* TASK REQUIREMENTS: Start at the line in the entries below that contains "Definition token_of (k", stop at the line that contains "if String.prefix old s", and output exactly the lines in that span, both ends included.

(Dataset entries)
- Opening Delimiter -
(** ['%%%s%%' % k]. *)
Definition token_of (k : string) : string := ("%" ++ k ++ "%")%string.

(** [s.replace(old, new)] for a non-empty [old]: every occurrence of
    [old], found from the left and not overlapping the one before, is
    replaced.  [skip] counts the characters of the occurrence just replaced
    that are still to be passed. *)
Fixpoint replace_from (skip : nat) (old new s : string) : string :=
  match s with
  | EmptyString => EmptyString
  | String c s' =>
    match skip with
    | S n => replace_from n old new s'
    | O =>
      if String.prefix old s
      then (new ++ replace_from (String.length old - 1) old new s')%string
      else String c (replace_from 0 old new s')
    end
  end.

Definition replace (old new s : string) : string := replace_from 0 old new s.

(** [\w] in a pattern without flags: a letter, a digit or the underscore. *)
Definition is_word (c : Ascii.ascii) : bool :=
  let n := Ascii.nat_of_ascii c in
  ((97 <=? n) && (n <=? 122) || (65 <=? n) && (n <=? 90) ||
   (48 <=? n) && (n <=? 57) || (n =? 95))%nat.

(** The longest run of [\w] characters at the head of [s], and the rest. *)
Fixpoint word_run (s : string) : string * string :=
  match s with
  | EmptyString => (EmptyString, EmptyString)
  | String c s' =>
    if is_word c then let (run, rest) := word_run s' in (String c run, rest)
    else (EmptyString, s)
  end.

(** A match of [%[\w]+%] at the head of [s]: a percent sign, the longest
    run of word characters, not empty, and a percent sign. *)
Definition match_token (s : string) : option string :=
  match s with
  | String c0 s' =>
    if Ascii.eqb c0 "%" then
      match word_run s' with
      | (String c run, String c1 _) =>
        if Ascii.eqb c1 "%" then Some (token_of (String c run)) else None
      | _ => None
      end
    else None
  | EmptyString => None
  end.

(** [re.findall(r'%[\w]+%', s)]. *)
Fixpoint findall_from (skip : nat) (s : string) : list string :=
  match s with
  | EmptyString => []
  | String c s' =>
    match skip with
    | S n => findall_from n s'
    | O =>
      match match_token s with
      | Some tok => tok :: findall_from (String.length tok - 1) s'
      | None => findall_from 0 s'
      end
    end
  end.
Definition isIgnoredAdminPdf (filename : str) : bool :=
  let baseName := getBaseName filename in
  Js.startsWith baseName "Bill_Admin_" ||
  Js.startsWith baseName "Summary_Admin_Closing_Adjustment_".

Definition getStatusFromEmail (email : option str) : RowStatus :=
  match email with
  | Some e => if Js.truthy e then Pending else Blocked
  | None => Blocked
  end.

Definition uniqueAccountKeys (keys : list str) : list str :=
  Js.dedup [] (filter (fun k => Js.truthy k = true) (map normalizeAccountKey keys)).

(** The body of the [map] of [mergeRowsWithContacts].  An inherited member
    under the key has no [email], and its [name] is that of the function. *)
Definition mergeRow (contactsByKey : gmap str Contact) (row : ParsedBillRow)
    : BillRow :=
  let contact := Js.member contactsByKey (account_key row) in
  let contactEmail :=
    match contact with Js.Own c => Some (c_email c) | _ => None end in
  {| parsed := row;
     contact_name :=
       match contact with
       | Js.Own c => c_name c
       | Js.Inherited => Js.memberName (account_key row)
       | Js.Missing => None
       end;
     contact_email := contactEmail;
     status := getStatusFromEmail contactEmail |}.

Definition mergeRowsWithContacts (rows : list ParsedBillRow)
    (contactsByKey : gmap str Contact) : list BillRow :=
  map (mergeRow contactsByKey) rows.

Fixpoint parseFallbackRows (files : list ZipEntry) : list ParsedBillRow :=
  match files with
  | [] => []
  | file :: rest =>
      if dir file then parseFallbackRows rest else
      let baseName := getBaseName (name file) in
      if negb (Js.startsWith baseName "Bill_") then parseFallbackRows rest else
      if negb (isPdf baseName) || isIgnoredAdminPdf baseName
      then parseFallbackRows rest else
      let withoutPrefix := Js.sliceFrom baseName (Z.of_nat (length (lit "Bill_"))) in
      let firstUnderscoreIndex := Js.indexOf withoutPrefix "_" in
      if (firstUnderscoreIndex <=? 0)%Z then parseFallbackRows rest else
      let accountKey :=
        normalizeAccountKey (Js.slice withoutPrefix 0 firstUnderscoreIndex) in
      if negb (Js.truthy accountKey) then parseFallbackRows rest else
      let tradeDateValue :=
        Js.slice withoutPrefix (firstUnderscoreIndex + 1)
          (Z.of_nat (length withoutPrefix) - Z.of_nat (length (lit ".pdf"))) in
      {| account_key := accountKey;
         pdf_filename := baseName;
         zip_entry_path := name file;
         trade_date := Js.nonEmpty (Js.trim tradeDateValue) |}
      :: parseFallbackRows rest
  end.


(** *** Parsing an uploaded archive *)

(** The callback of the [flatMap] over the [success] list; [None] when one
    of its two [String(...)] raises. *)
Definition manifestRow (tradeDate : option str) (item : Json.value)
    : option (list ParsedBillRow) :=
  if negb (Json.isObject item) then Some [] else
  key ← Json.stringOrEmpty (Json.prop item "key");
  pdf ← Json.stringOrEmpty (Json.prop item "pdf");
  let accountKey := normalizeAccountKey key in
  let pdfPath := Js.trim pdf in
  if negb (Js.truthy accountKey) || negb (Js.truthy pdfPath) then Some [] else
  if negb (isPdf pdfPath) || isIgnoredAdminPdf pdfPath then Some [] else
  Some [ {| account_key := accountKey;
            pdf_filename := getBaseName pdfPath;
            zip_entry_path := pdfPath;
            trade_date := tradeDate |} ].

Record Parsed := {
  parsed_source : ParseSource;
  parsedRows : list ParsedBillRow;
  parseMessages : list str
}.

(** The [manifest.json] block of [parseUploadedZip]: the values of [source],
    [parsedRows] and [parseMessages] when it is left.  [source] is assigned
    right after [JSON.parse] returns, before the first property is read;
    [parsedRows] is assigned when the [flatMap] has returned, so that an
    exception in it leaves the rows empty. *)
Definition readManifest (lib : Platform) (zip : Zip) : Parsed :=
  match zipFile zip "manifest.json" with
  | None =>
      {| parsed_source := fallback; parsedRows := []; parseMessages := [] |}
  | Some manifestFile =>
      let manifestRawText := content manifestFile in
      match JSON_parse lib manifestRawText with
      | None =>
          {| parsed_source := fallback; parsedRows := [];
             parseMessages := [lit "manifest.json invalid JSON"] |}
      | Some manifestData =>
          match Json.prop manifestData "trade_date" with
          | Json.Throws =>
              {| parsed_source := manifest; parsedRows := [];
                 parseMessages := [lit "manifest.json invalid JSON"] |}
          | trade_date =>
              let tradeDate :=
                match Json.isString trade_date with
                | Some d => Js.nonEmpty (Js.trim d)
                | None => None
                end in
              let manifestSuccess :=
                default [] (Json.isArray (Json.prop manifestData "success")) in
              match mapM (manifestRow tradeDate) manifestSuccess with
              | Some rows =>
                  {| parsed_source := manifest;
                     parsedRows := concat rows;
                     parseMessages := [] |}
              | None =>
                  {| parsed_source := manifest; parsedRows := [];
                     parseMessages := [lit "manifest.json invalid JSON"] |}
              end
          end
      end
  end.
- Closing Delimiter -
* TASK RESPONSE:
Definition token_of (k : string) : string := ("%" ++ k ++ "%")%string.

(** [s.replace(old, new)] for a non-empty [old]: every occurrence of
    [old], found from the left and not overlapping the one before, is
    replaced.  [skip] counts the characters of the occurrence just replaced
    that are still to be passed. *)
Fixpoint replace_from (skip : nat) (old new s : string) : string :=
  match s with
  | EmptyString => EmptyString
  | String c s' =>
    match skip with
    | S n => replace_from n old new s'
    | O =>
      if String.prefix old s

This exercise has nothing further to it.